If the problem is simply a plant or two that's suffering because it's in the wrong place, the solution is simple enough. All you need to do is find out what conditions the misplaced beauty needs, and amend its site accordingly or move it to a better location. If the problem plant is a tree, The National Arbor Day Foundation has two very useful articles, "9 Things You Should Know About Trees" and "What Tree is That?" My own article, "How Not to Choose a Tree" contains more information and links on tree selection and planting.If you're not sure where to move a particular plant because you don't know what conditions it prefers, GardenGuides is an excellent source of plant information. Click on the flowers, vegetables, or herbs GardenGuides near the top of the page to access info-sheets on many plants.
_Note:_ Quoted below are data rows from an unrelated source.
(* ===== verification/State.v ===== *)
(** src/src/state.rs and the data types of src/src/runtime.rs: the records the
    plugin keeps, and [World], the state the NA thread and the async tasks
    share.  The heap is one map per boxed type, so that a dangling or doubly
    freed [Box] pointer is visible as undefined behaviour; the [Arc<Mutex<_>>]
    objects are fields, each handler below running inside one critical section. *)
From Stdlib Require Import ZArith Lia.
From S2P Require Import Prelude.
From S2P Require Import Frame.
From S2P Require Import RustStr.
From S2P Require Import Libp2p.
From S2P Require Import Memory.
From S2P Require Import Protocol.

(** * Data of state.rs *)

Definition MAX_MSG_SIZE : Z := 64 * 1024.

Inductive TransportKind := KTcp | KQuic.

#[global] Instance TransportKind_eq_dec : EqDecision TransportKind.
Proof. solve_decision. Defined.

Record TransportConfig := mkTransportConfig {
  cfg_tcp : bool;
  cfg_quic : bool;
  cfg_relay : bool;
  cfg_priority : TransportKind;
}.

(** Queues of raw operation pointers and stashed messages. *)
Record StashedMessage := mkStashed {
  st_payload : list byte;
  st_source_addr : Z;
  st_tag : Z;
}.

Record OperationQueues := mkQueues {
  unexpected_recv_ops : list Z;
  expected_recv_ops : list Z;
  unexpected_msg_stash : list StashedMessage;
  expected_msg_stash : list StashedMessage;
  pending_rma_ops : list Z;
}.

Definition OperationQueues_new : OperationQueues := mkQueues [] [] [] [] [].

Record MemHandleEntry := mkEntry {
  me_buf : Z;
  me_buf_size : Z;
  me_flags : Z;
}.

(** The union inside Mercury's callback info, as the plugin fills it. *)
Inductive cb_info :=
| info_zeroed
| info_recv_unexpected (actual_buf_size source tag : Z)
| info_recv_expected (actual_buf_size : Z).

(** [completion_data], flattened: callback, callback_info.{arg, type_, ret, info}. *)
Record CompletionData := mkCompletionData {
  cd_callback : Z;
  cd_arg : Z;
  cd_type : Z;
  cd_ret : Z;
  cd_info : cb_info;
}.

(** [std::mem::zeroed()] with the plugin callback set; the release callback is
    a no-op and is the same for every operation. *)
Definition CompletionData_zeroed : CompletionData := mkCompletionData 0 0 0 0 info_zeroed.

Record NaLibp2pOpId := mkOp {
  op_completion : CompletionData;
  op_context : Z;
  op_addr : Z;
  op_tag : Z;
  op_buf : Z;
  op_buf_size : Z;
  op_local_handle_id : Z;
  op_local_offset : Z;
  op_rma_length : Z;
}.

Inductive RelayConnectResult := Direct | RelayOnly | Failed.

Section State.
Context {LP : Libp2p} {OS : Os}.

Record NaLibp2pAddr := mkAddr {
  addr_peer_id : PeerId;
  addr_multiaddr : option Multiaddr;
  addr_is_self : bool;
}.

Record NaLibp2pMemHandle := mkMemHandle {
  mh_buf : Z;
  mh_buf_size : Z;
  mh_handle_id : Z;
  mh_flags : Z;
  mh_owner_peer_id : option PeerId;
}.

(** Commands from the NA thread; [oneshot] names the result channel. *)
Inductive Command :=
| SendMessage (dest_peer_id : PeerId) (msg_type : MessageType) (tag : Z)
    (payload : list byte) (op_ptr : Z) (source : PeerId)
| CmdRmaPut (remote_peer_id : PeerId) (data : list byte)
    (remote_handle_id remote_offset op_ptr : Z) (source : PeerId)
| RmaGetRequest (remote_peer_id : PeerId)
    (remote_handle_id remote_offset length local_handle_id local_offset op_ptr : Z)
    (source : PeerId)
| AddKnownAddr (peer_id : PeerId) (multiaddr : Multiaddr)
| ConnectViaRelay (peer_id : PeerId) (relay_circuit_addr : Multiaddr) (oneshot : nat)
| Shutdown.

Record RecvInfo := mkRecvInfo {
  ri_actual_size : Z;
  ri_source_addr : Z;
  ri_tag : Z;
}.

Record CompletionItem := mkCompletion {
  ci_op_ptr : Z;
  ci_result : Z;
  ci_recv_info : option RecvInfo;
}.

(** The part of [NaLibp2pClass] that only the NA thread holds; the shared
    objects behind its [Arc]s and channels are fields of [World]. *)
Record NaLibp2pClass := mkClass {
  cls_self_addr : NaLibp2pAddr;
  cls_next_mem_handle_id : Z;
  cls_transport_config : TransportConfig;
  cls_listen_addrs : list Multiaddr;
  cls_relay_addr : option Multiaddr;
}.

Record World := mkWorld {
  w_mem : memory;                      (** application buffers *)
  w_addrs : gmap Z NaLibp2pAddr;       (** live [Box<NaLibp2pAddr>] *)
  w_ops : gmap Z NaLibp2pOpId;         (** live [Box<NaLibp2pOpId>] *)
  w_handles : gmap Z NaLibp2pMemHandle;(** live [Box<NaLibp2pMemHandle>] *)
  w_queues : OperationQueues;
  w_registry : gmap Z MemHandleEntry;  (** [mem_handles] *)
  w_cmds : list Command;               (** the command channel *)
  w_completions : list CompletionItem; (** the completion channel *)
  w_efd : efd;
  w_class : option NaLibp2pClass;      (** [na_class.plugin_class], [None] = null *)
  w_cbs : list (Z * Z);                (** calls of na_cb_completion_add: context, op *)
  w_loop_alive : bool;                 (** the command receiver still exists *)
  w_next_oneshot : nat;
}.

Definition upd_mem (f : memory -> memory) (w : World) : World :=
  mkWorld (f (w_mem w)) (w_addrs w) (w_ops w) (w_handles w) (w_queues w) (w_registry w) (w_cmds w)
    (w_completions w) (w_efd w) (w_class w) (w_cbs w) (w_loop_alive w) (w_next_oneshot w).
Definition upd_addrs (f : gmap Z NaLibp2pAddr -> gmap Z NaLibp2pAddr) (w : World) : World :=
  mkWorld (w_mem w) (f (w_addrs w)) (w_ops w) (w_handles w) (w_queues w) (w_registry w) (w_cmds w)
    (w_completions w) (w_efd w) (w_class w) (w_cbs w) (w_loop_alive w) (w_next_oneshot w).
Definition upd_ops (f : gmap Z NaLibp2pOpId -> gmap Z NaLibp2pOpId) (w : World) : World :=
  mkWorld (w_mem w) (w_addrs w) (f (w_ops w)) (w_handles w) (w_queues w) (w_registry w) (w_cmds w)
    (w_completions w) (w_efd w) (w_class w) (w_cbs w) (w_loop_alive w) (w_next_oneshot w).
Definition upd_handles (f : gmap Z NaLibp2pMemHandle -> gmap Z NaLibp2pMemHandle) (w : World) : World :=
  mkWorld (w_mem w) (w_addrs w) (w_ops w) (f (w_handles w)) (w_queues w) (w_registry w) (w_cmds w)
    (w_completions w) (w_efd w) (w_class w) (w_cbs w) (w_loop_alive w) (w_next_oneshot w).
Definition upd_queues (f : OperationQueues -> OperationQueues) (w : World) : World :=
  mkWorld (w_mem w) (w_addrs w) (w_ops w) (w_handles w) (f (w_queues w)) (w_registry w) (w_cmds w)
    (w_completions w) (w_efd w) (w_class w) (w_cbs w) (w_loop_alive w) (w_next_oneshot w).
Definition upd_registry (f : gmap Z MemHandleEntry -> gmap Z MemHandleEntry) (w : World) : World :=
  mkWorld (w_mem w) (w_addrs w) (w_ops w) (w_handles w) (w_queues w) (f (w_registry w)) (w_cmds w)
    (w_completions w) (w_efd w) (w_class w) (w_cbs w) (w_loop_alive w) (w_next_oneshot w).
Definition upd_cmds (f : list Command -> list Command) (w : World) : World :=
  mkWorld (w_mem w) (w_addrs w) (w_ops w) (w_handles w) (w_queues w) (w_registry w) (f (w_cmds w))
    (w_completions w) (w_efd w) (w_class w) (w_cbs w) (w_loop_alive w) (w_next_oneshot w).
Definition upd_completions (f : list CompletionItem -> list CompletionItem) (w : World) : World :=
  mkWorld (w_mem w) (w_addrs w) (w_ops w) (w_handles w) (w_queues w) (w_registry w) (w_cmds w)
    (f (w_completions w)) (w_efd w) (w_class w) (w_cbs w) (w_loop_alive w) (w_next_oneshot w).
Definition upd_efd (f : efd -> efd) (w : World) : World :=
  mkWorld (w_mem w) (w_addrs w) (w_ops w) (w_handles w) (w_queues w) (w_registry w) (w_cmds w)
    (w_completions w) (f (w_efd w)) (w_class w) (w_cbs w) (w_loop_alive w) (w_next_oneshot w).
Definition upd_class (f : option NaLibp2pClass -> option NaLibp2pClass) (w : World) : World :=
  mkWorld (w_mem w) (w_addrs w) (w_ops w) (w_handles w) (w_queues w) (w_registry w) (w_cmds w)
    (w_completions w) (w_efd w) (f (w_class w)) (w_cbs w) (w_loop_alive w) (w_next_oneshot w).
Definition upd_cbs (f : list (Z * Z) -> list (Z * Z)) (w : World) : World :=
  mkWorld (w_mem w) (w_addrs w) (w_ops w) (w_handles w) (w_queues w) (w_registry w) (w_cmds w)
    (w_completions w) (w_efd w) (w_class w) (f (w_cbs w)) (w_loop_alive w) (w_next_oneshot w).
Definition upd_next_oneshot (f : nat -> nat) (w : World) : World :=
  mkWorld (w_mem w) (w_addrs w) (w_ops w) (w_handles w) (w_queues w) (w_registry w) (w_cmds w)
    (w_completions w) (w_efd w) (w_class w) (w_cbs w) (w_loop_alive w) (f (w_next_oneshot w)).

Abbreviation MW := (M World).

(** * Primitive operations *)

(** [plugin.rs: get_class]. *)
Definition get_class : MW NaLibp2pClass := c ← gets w_class; deref c.

(** [NaLibp2pAddr::alloc_boxed]. *)
Definition alloc_boxed (peer : PeerId) (ma : option Multiaddr) (is_self : bool) : MW Z :=
  fun w =>
    let p := malloc (dom (w_addrs w)) in
    Done p (upd_addrs <[p := mkAddr peer ma is_self]> w).

(** [NaLibp2pAddr::dup]. *)
Definition addr_dup (src : NaLibp2pAddr) : MW Z :=
  alloc_boxed (addr_peer_id src) (addr_multiaddr src) (addr_is_self src).

(** [&*(addr as *const NaLibp2pAddr)]. *)
Definition read_addr (p : Z) : MW NaLibp2pAddr := m ← gets w_addrs; deref (m !! p).

(** [Box::from_raw(addr)] dropped at once. *)
Definition free_addr (p : Z) : MW unit :=
  _ ← read_addr p; modify (upd_addrs (delete p)).

Definition read_op (p : Z) : MW NaLibp2pOpId := m ← gets w_ops; deref (m !! p).

(** Writes through [&mut *op_id]. *)
Definition update_op (p : Z) (f : NaLibp2pOpId -> NaLibp2pOpId) : MW unit :=
  op ← read_op p; modify (upd_ops <[p := f op]>).

Definition read_handle (p : Z) : MW NaLibp2pMemHandle := m ← gets w_handles; deref (m !! p).

(** [std::ptr::copy_nonoverlapping] into and [from_raw_parts] out of application memory. *)
Definition copy_to (p : Z) (bs : list byte) : MW unit :=
  m ← gets w_mem;
  m' ← deref (mem_store m p bs);
  modify (upd_mem (fun _ => m')).
Definition copy_from (p : Z) (n : Z) : MW (list byte) :=
  m ← gets w_mem; deref (mem_load m p (Z.to_nat n)).
Definition read_cstr (p : Z) : MW (list byte) :=
  m ← gets w_mem; deref (mem_cstr m p).

(** [let _ = cmd_tx.send(cmd)]: lost when the receiver is gone. *)
Definition send_command (c : Command) : MW unit :=
  alive ← gets w_loop_alive;
  when alive (modify (upd_cmds (fun l => l ++ [c]))).

(** [let _ = completion_tx.send(item)]: the receiver lives in the plugin class. *)
Definition send_completion (c : CompletionItem) : MW unit :=
  cls ← gets w_class;
  match cls with
  | Some _ => modify (upd_completions (fun l => l ++ [c]))
  | None => mret tt
  end.

Definition signal_eventfd : MW unit := modify (upd_efd efd_write1).
Definition drain_eventfd : MW unit := modify (upd_efd efd_read).

(** The async side completes an operation in two actions, between which the NA
    thread may run. *)
Definition complete_steps (c : CompletionItem) : list (MW unit) := [send_completion c; signal_eventfd].
Fixpoint run_steps (l : list (MW unit)) : MW unit :=
  match l with
  | [] => mret tt
  | [m] => m
  | m :: l' => _ ← m; run_steps l'
  end.
Definition complete (c : option CompletionItem) : MW unit :=
  match c with Some c => run_steps (complete_steps c) | None => mret tt end.

(** Mercury's [na_cb_completion_add(context, &mut op.completion_data)]. *)
Definition na_cb_completion_add (context op_ptr : Z) : MW unit :=
  modify (upd_cbs (fun l => l ++ [(context, op_ptr)])).

(** ** Field updates of an operation *)

Definition set_completion (f : CompletionData -> CompletionData) (op : NaLibp2pOpId) : NaLibp2pOpId :=
  mkOp (f (op_completion op)) (op_context op) (op_addr op) (op_tag op) (op_buf op) (op_buf_size op)
    (op_local_handle_id op) (op_local_offset op) (op_rma_length op).
Definition set_context (c : Z) (op : NaLibp2pOpId) : NaLibp2pOpId :=
  mkOp (op_completion op) c (op_addr op) (op_tag op) (op_buf op) (op_buf_size op)
    (op_local_handle_id op) (op_local_offset op) (op_rma_length op).
Definition set_addr (a : Z) (op : NaLibp2pOpId) : NaLibp2pOpId :=
  mkOp (op_completion op) (op_context op) a (op_tag op) (op_buf op) (op_buf_size op)
    (op_local_handle_id op) (op_local_offset op) (op_rma_length op).
Definition set_tag (t : Z) (op : NaLibp2pOpId) : NaLibp2pOpId :=
  mkOp (op_completion op) (op_context op) (op_addr op) t (op_buf op) (op_buf_size op)
    (op_local_handle_id op) (op_local_offset op) (op_rma_length op).
Definition set_buf (b n : Z) (op : NaLibp2pOpId) : NaLibp2pOpId :=
  mkOp (op_completion op) (op_context op) (op_addr op) (op_tag op) b n
    (op_local_handle_id op) (op_local_offset op) (op_rma_length op).
Definition set_rma (h o n : Z) (op : NaLibp2pOpId) : NaLibp2pOpId :=
  mkOp (op_completion op) (op_context op) (op_addr op) (op_tag op) (op_buf op) (op_buf_size op) h o n.

Definition set_callback (cb arg ty : Z) (c : CompletionData) : CompletionData :=
  mkCompletionData cb arg ty (cd_ret c) (cd_info c).
Definition set_ret (r : Z) (c : CompletionData) : CompletionData :=
  mkCompletionData (cd_callback c) (cd_arg c) (cd_type c) r (cd_info c).
Definition set_info (i : cb_info) (c : CompletionData) : CompletionData :=
  mkCompletionData (cd_callback c) (cd_arg c) (cd_type c) (cd_ret c) i.

(** ** Queue updates *)

Definition set_unexpected_recv_ops (l : list Z) (q : OperationQueues) : OperationQueues :=
  mkQueues l (expected_recv_ops q) (unexpected_msg_stash q) (expected_msg_stash q) (pending_rma_ops q).
Definition set_expected_recv_ops (l : list Z) (q : OperationQueues) : OperationQueues :=
  mkQueues (unexpected_recv_ops q) l (unexpected_msg_stash q) (expected_msg_stash q) (pending_rma_ops q).
Definition set_unexpected_msg_stash (l : list StashedMessage) (q : OperationQueues) : OperationQueues :=
  mkQueues (unexpected_recv_ops q) (expected_recv_ops q) l (expected_msg_stash q) (pending_rma_ops q).
Definition set_expected_msg_stash (l : list StashedMessage) (q : OperationQueues) : OperationQueues :=
  mkQueues (unexpected_recv_ops q) (expected_recv_ops q) (unexpected_msg_stash q) l (pending_rma_ops q).
Definition set_pending_rma_ops (l : list Z) (q : OperationQueues) : OperationQueues :=
  mkQueues (unexpected_recv_ops q) (expected_recv_ops q) (unexpected_msg_stash q) (expected_msg_stash q) l.

End State.

#[export] Hint Unfold get_class alloc_boxed addr_dup read_addr free_addr read_op update_op read_handle copy_to
  copy_from read_cstr send_command send_completion signal_eventfd drain_eventfd na_cb_completion_add : frame.

(** The two actions of a completion. *)
Lemma respects_complete {LP : Libp2p} {OS : Os} R {HR : PreOrder R} (c : option CompletionItem) :
  (forall c, respects R (send_completion c)) -> respects R signal_eventfd -> respects R (complete c).
Proof. intros H1 H2. destruct c as [c|]; [|apply respects_ret, HR]. apply respects_bind; [apply HR|done|done]. Qed.
#[export] Hint Extern 1 (respects _ (complete _)) => apply respects_complete; [apply _|intros ?; frame|frame] : frame.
Sometimes even this becomes complicated because you have to plan and create a new bed. Then you have to decide if this much work is worth it, just to save an individual plant or two, or whether it's better (for your health, family relationships, or energy level) to just give the sad specimens away to a hopefully better home. Thanks to the previous owners, it's a rare year where I don't give away almost as many plants as I put in. They had a marvellous disregard for any plant's mature size. In one small 8 x 8 bed, for example, they had a thirty foot maple tree, an angelica (which gets 12 feet tall), an euonymous bush (about 8 by 5 feet at maturity), about a dozen herbs, including lavender, feverfew and sage, three achillea, a clematis (which grows to 12 to15 by 3 feet), a collection of lilies, and a photinia (mature size about 12 by 5 feet)! So far I've given away the photinia, angelica, and sage, cut down the maple tree (because it died), severely pruned the euonymous, and moved all the lavender and achillea out to other beds. And it's still crowded!